Beatrice Mintz, icon of groundbreaking research at Fox Chase Cancer Center, dies at 100
Beatrice Mintz, 100, of Philadelphia, a pioneering and award-winning researcher in developmental biology and genetics, gene transfer technology, epigenetics and tumor microenvironment, died Monday, January 3, of heart failure at her home in Elkins Park.
Even as she entered her 62nd year in Philadelphia, Dr. Mintz never officially retired. She began working at the Cancer Research Institute in 1960, remained there when it joined the Fox Chase Cancer Center in 1974, and became one of its most famous researchers.
A professor and member of the center’s cancer biology program, she held the prestigious Jack Schultz Chair in Basic Sciences from 2002 to 2019 and was known for seeking answers to what she saw as the big questions in scientific life.
Twice nominated for a Nobel Prize, she received the 2012 Lifetime Achievement Award from the American Association for Cancer Research, the 1997 National Medal of Honor for Basic Research from the American Cancer Society, the first Ernst Gold Medal Jung for Medicine in 1990, the first Medal of the Genetics Society of America in 1981, and many other awards and medals.
“She’s…one of those people who, if she had been a better politician, probably would have won a Nobel Prize,” John R. Durant, former chairman of Fox Chase, told The Inquirer in 1986.

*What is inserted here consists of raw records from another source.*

Lemma clear_shadow_guarded_and_reports_read_back_witness :
  let db := Fixtures.table [Fixtures.settled_row] in
  let call := Supabase.clear_reservation_shadow_escrow_metadata Fixtures.settings0 db
                "res-a" "sepolia" "shadow-a" in
  fst call = Ok false /\ row_of "res-a" (snd call) = Some Fixtures.settled_row.
Proof.
  intros db call.
  destruct (clear_shadow_guarded_and_reports_read_back Fixtures.settings0 db
              "res-a" "sepolia" "shadow-a" eq_refl eq_refl)
    as (_ & _ & Hchanged).
  apply (Hchanged Fixtures.settled_row "0xrealhash"); [reflexivity|reflexivity|].
  discriminate.
Defined.

(** C8 (as stated) fails twice.  A row discovered as a stale shadow and
    then cleared by another cleanup process has had its transaction hash
    changed (to null) by the time of the clear attempt, yet the call
    returns true; and a row whose chain id and contract address are still
    set is reported as cleared, because the read-back only looks at the
    state, the chain key, the hash and the booking identifier. *)
Lemma clear_shadow_true_after_concurrent_change :
  let at_discovery := Fixtures.table [Fixtures.shadow_row] in
  let at_clear := Fixtures.table [Supabase.cleared Fixtures.shadow_row] in
  let leftover := Fixtures.table [Fixtures.half_cleared_row] in
  Supabase.list_reservations_for_shadow_cleanup Fixtures.settings0 at_discovery
    "sepolia" 100 = Ok [Fixtures.shadow_row]
  /\ row_of "res-a" at_clear = Some (Supabase.cleared Fixtures.shadow_row)
  /\ (Supabase.cleared Fixtures.shadow_row).(Supabase.chain_tx_hash)
     <> Fixtures.shadow_row.(Supabase.chain_tx_hash)
  /\ fst (Supabase.clear_reservation_shadow_escrow_metadata Fixtures.settings0
            at_clear "res-a" "sepolia" "shadow-a") = Ok true
  /\ fst (Supabase.clear_reservation_shadow_escrow_metadata Fixtures.settings0
            leftover "res-a" "sepolia" "shadow-a") = Ok true
  /\ row_of "res-a"
       (snd (Supabase.clear_reservation_shadow_escrow_metadata Fixtures.settings0
               leftover "res-a" "sepolia" "shadow-a"))
     = Some Fixtures.half_cleared_row
  /\ Fixtures.half_cleared_row.(Supabase.chain_id) = Some 11155111.
Proof.
  cbv zeta. repeat split; try (vm_compute; reflexivity). discriminate.
Qed.

(* ===================================================================== *)
(** * Further properties of the code *)
(* ===================================================================== *)

(** ** Record reader *)

Lemma state_map_get_range (i : Z) : In (state_map_get i) onchain_states.
Proof.
  unfold state_map_get, onchain_states.
  destruct (i =? 0); [now left|].
  destruct (i =? 1); [right; now left|].
  destruct (i =? 2); [do 2 right; now left|].
  destruct (i =? 3); [do 3 right; now left|now left].
Qed.

Lemma reader_states_aux (w3 : Web3) (chain : ChainConfig) (reservation_id : string)
    (supplied : option string) (record : OnchainEscrowRecord) :
  read_escrow_record_onchain w3 chain reservation_id supplied = Ok record ->
  In record.(state) onchain_states.
Proof.
  unfold read_escrow_record_onchain. unwind.
  intros [= <-]. apply state_map_get_range.
Qed.

(** X1.  Whatever tuple the contract call returns, the record read has one
    of the states none, locked, released and refunded; and an exception of
    the reader is either one of its own [RuntimeError]s or the exception
    raised by the address check, the hex decoding or the contract call. *)
Theorem reader_states_and_failures
    (w3 : Web3) (chain : ChainConfig) (reservation_id : string)
    (supplied : option string) :
  (forall record,
      read_escrow_record_onchain w3 chain reservation_id supplied = Ok record ->
      In record.(state) onchain_states)
  /\ (forall e,
      read_escrow_record_onchain w3 chain reservation_id supplied = Raise e ->
      is_RuntimeError e = true
      \/ w3.(to_checksum_address) chain.(Chains.escrow_contract_address) = Raise e
      \/ (exists s, supplied = Some s /\ w3.(to_bytes_hexstr) s = Raise e)
      \/ (exists address id, w3.(escrows_call) chain.(rpc_url) address id = Raise e)).
Proof.
  split.
  - intros record. apply reader_states_aux.
  - intros e. unfold read_escrow_record_onchain.
    destruct (importable w3); [|intros [= <-]; now left].
    destruct (truthy (rpc_url chain)); [|intros [= <-]; now left].
    destruct (truthy (Chains.escrow_contract_address chain)); [|intros [= <-]; now left].
    destruct (is_connected w3 (rpc_url chain)); [|intros [= <-]; now left].
    destruct (to_checksum_address w3 _) as [address|e0] eqn:A; cbn [bind];
      [|intros [= <-]; right; now left].
    destruct (_resolve_booking_id_bytes w3 reservation_id supplied)
      as [[b h]|e0] eqn:R; cbn [bind].
    + destruct (escrows_call w3 (rpc_url chain) address b) as [row|e0] eqn:C;
        cbn [bind]; [discriminate|].
      intros [= <-]. do 3 right. now exists address, b.
    + intros [= <-]. do 2 right. left.
      unfold _resolve_booking_id_bytes in R.
      destruct supplied as [s|]; [|discriminate].
      destruct (truthy s && startswith s "0x"); [|discriminate].
      exists s. split; [reflexivity|].
      destruct (to_bytes_hexstr w3 s); [discriminate|]. cbn [bind] in R. congruence.
Qed.

Lemma reader_states_and_failures_witness :
  let w3 := Fixtures.node Fixtures.ledger1 Fixtures.no_events (Some 1) in
  exists record,
    read_escrow_record_onchain w3 Fixtures.sepolia0 "res-1" None = Ok record
    /\ In record.(state) onchain_states.
Proof.
  intros w3. eexists. split.
  - vm_compute. reflexivity.
  - refine (proj1 (reader_states_and_failures w3 Fixtures.sepolia0 "res-1" None) _ _).
    vm_compute. reflexivity.
Defined.

(** ** Operator listing *)

Section ListingItems.

Variable w3 : Web3.
Variable chain : ChainConfig.

Lemma three_of_four (st : string) :
  In st onchain_states -> (st =? "none")%string = false ->
  In st ["locked"; "released"; "refunded"].
Proof.
  intros [<-|H] Hn; [discriminate|exact H].
Qed.

Lemma read_onchain_state (row : Supabase.ReservationRow) (onchain : OnchainEscrowRecord) :
  EscrowRoutes.read_onchain w3 chain row = Ok (inl onchain) ->
  In onchain.(state) onchain_states.
Proof.
  unfold EscrowRoutes.read_onchain.
  destruct (read_escrow_record_onchain w3 chain _ _) as [rec|e] eqn:R; simpl.
  - intros [= <-]. eapply reader_states_aux; eassumption.
  - destruct (is_RuntimeError e); discriminate.
Qed.

(** One pass of the listing loop appends one consistent item and moves the
    counter of its result. *)
Lemma listing_row_item (row : Supabase.ReservationRow)
    (items0 : list EscrowReconciliationItem) (s : EscrowReconciliationSummary)
    (items1 : list EscrowReconciliationItem) (s1 : EscrowReconciliationSummary) :
  EscrowRoutes.reconcile_row w3 chain row (items0, s) = Ok (items1, s1) ->
  exists item,
    items1 = (items0 ++ [item])%list
    /\ item_consistent item
    /\ s1.(match_) = s.(match_) + count_result "match" [item]
    /\ s1.(mismatch) = s.(mismatch) + count_result "mismatch" [item]
    /\ s1.(missing_onchain) = s.(missing_onchain) + count_result "missing_onchain" [item]
    /\ s1.(skipped) = s.(skipped) + count_result "skipped" [item].
Proof.
  unfold EscrowRoutes.reconcile_row.
  destruct (EscrowRoutes.read_onchain w3 chain row) as [[onchain|msg]|e] eqn:R;
    cbn [bind]; [| |discriminate].
  - pose proof (read_onchain_state row onchain R) as Hst.
    destruct (state onchain =? "none")%string eqn:N.
    + cbn. intros [= <- <-]. eexists. split; [reflexivity|].
      apply String.eqb_eq in N. unfold item_consistent, count_result. cbn.
      rewrite N. repeat split; try lia. right. left. split; reflexivity.
    + destruct (_ =? state onchain)%string eqn:M.
      * cbn. intros [= <- <-]. eexists. split; [reflexivity|].
        apply String.eqb_eq in M. unfold item_consistent, count_result. cbn.
        repeat split; try lia. do 2 right. left.
        rewrite M. repeat split. now apply three_of_four.
      * cbn. intros [= <- <-]. eexists. split; [reflexivity|].
        unfold item_consistent, count_result. cbn.
        repeat split; try lia. do 3 right. split; [reflexivity|].
        exists (state onchain). repeat split; [now apply three_of_four|].
        intros E. rewrite E, String.eqb_refl in M. discriminate.
  - cbn. intros [= <- <-]. eexists. split; [reflexivity|].
    unfold item_consistent, count_result. cbn.
    repeat split; try lia. left. split; reflexivity.
Qed.

Lemma count_result_app (res : string) (l1 l2 : list EscrowReconciliationItem) :
  count_result res (l1 ++ l2) = count_result res l1 + count_result res l2.
Proof.
  unfold count_result. rewrite filter_app, length_app. lia.
Qed.

Lemma listing_loop_items (rows : list Supabase.ReservationRow) :
  forall items0 s items1 s1,
    EscrowRoutes.for_rows w3 chain rows (items0, s) = Ok (items1, s1) ->
    exists new,
      items1 = (items0 ++ new)%list
      /\ Forall item_consistent new
      /\ s1.(match_) = s.(match_) + count_result "match" new
      /\ s1.(mismatch) = s.(mismatch) + count_result "mismatch" new
      /\ s1.(missing_onchain) = s.(missing_onchain) + count_result "missing_onchain" new
      /\ s1.(skipped) = s.(skipped) + count_result "skipped" new.
Proof.
  induction rows as [|row rows IH]; intros items0 s items1 s1; cbn [EscrowRoutes.for_rows].
  - intros [= <- <-]. exists []. rewrite app_nil_r.
    unfold count_result. simpl. repeat split; try lia. constructor.
  - destruct (EscrowRoutes.reconcile_row w3 chain row (items0, s))
      as [[items' s']|e] eqn:E; cbn [bind]; [|discriminate].
    intros H. apply listing_row_item in E.
    destruct E as (item & -> & Hitem & Hm & Hx & Hn & Hk).
    apply IH in H. destruct H as (new & -> & Hnew & Hm' & Hx' & Hn' & Hk').
    exists (item :: new). rewrite <- app_assoc. split; [reflexivity|].
    split; [now constructor|].
    change (item :: new) with ([item] ++ new)%list.
    rewrite !count_result_app. repeat split; lia.
Qed.

End ListingItems.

Using complex laboratory procedures and technologies that she had to create because they did not exist in the 1960s and 1970s, she was one of the first scientists in the world to discover that a small number of stem cells can create a complex animal and that normal cells can be transformed into cancerous cells.
Using mice in her experiments, Dr. Mintz combined embryonic cells from genetically different stems and, by tracking the development of genetic differences, learned that stem cells create copies of themselves. This was important, Dr. Mintz said in a 2018 article in Temple Health Magazine, because it “indicated the possibility of using such cells to replace defective cells in humans.”
With regard to cancer, Dr. Mintz discovered that its growth resulted from a single cell instead of a combination of cells, and that cancer cells can be normalized if transferred and grown in a normal environment.
Given the countless other experiences, observations and accomplishments over his 75-year career, it’s hard to overstate Dr. Mintz’s contributions to research into the biology and genetics of developmental cancer, other scientists said. . They called his work ‘alien’, ‘innovative’, ‘unprecedented’, ‘extraordinary’ and ‘unparalleled’, and said his method of using animal models to study human cancer had changed modern medicine. .
“She was unique in that she was foundational in more than one area,” said Fox Chase Cancer Center director Jonathan Chernoff. “She was still productive in her 90s and was a solo act the whole time.”
Born January 24, 1921 in the Bronx, Dr. Mintz grew up poor in an Italian neighborhood. She graduated from Hunter College in New York in 1941 and received her master’s and doctorate degrees in biology from the University of Iowa.
She worked as a professor of biological sciences at the University of Chicago from 1946 to 1960 and was awarded a Fulbright Fellowship in 1951 to study in Paris and Strasbourg, France.
She has written hundreds of scientific articles, served on numerous editorial boards and received half a dozen honorary degrees. In 1986, Pope John Paul II asked him to work with the elite of the Pontifical Academy of Sciences to research human embryonic stem cell development and other current scientific issues.
She was an elected member of the National Academy of Sciences and a fellow of the American Association for Cancer Research, the American Academy of Arts and Sciences, and the American Association for the Advancement of Science. She also worked as an adjunct professor at the University of Pennsylvania.
Away from the lab, Dr. Mintz wrote poetry, collected art, and sang. She was fluent in French and was particularly proud of her dancing. She lived in apartments in Elkins Park and Rittenhouse Square, and could be both “sweet as a pie” and “tangy as a cactus”, friends said.
The personalized license plate of his light blue Chevrolet in the 1980s read “GENOME.”
“If you did anything for Bea, she never forgot it and returned the favor,” her longtime friend Bob Spallone said. “She was a strong woman and could be both intimidating and very graceful.”
In 2018, she told Temple Health Magazine that while the many accolades she received were enjoyable, the primary motivation for her work was “simply pursuing a series of questions that I enjoyed answering.”
The youngest of four children, Dr. Mintz never married and had no children. She leaves to mourn several relatives. Two sisters and a brother died earlier.
She asked that no services be held and left her estate to several cancer research organizations.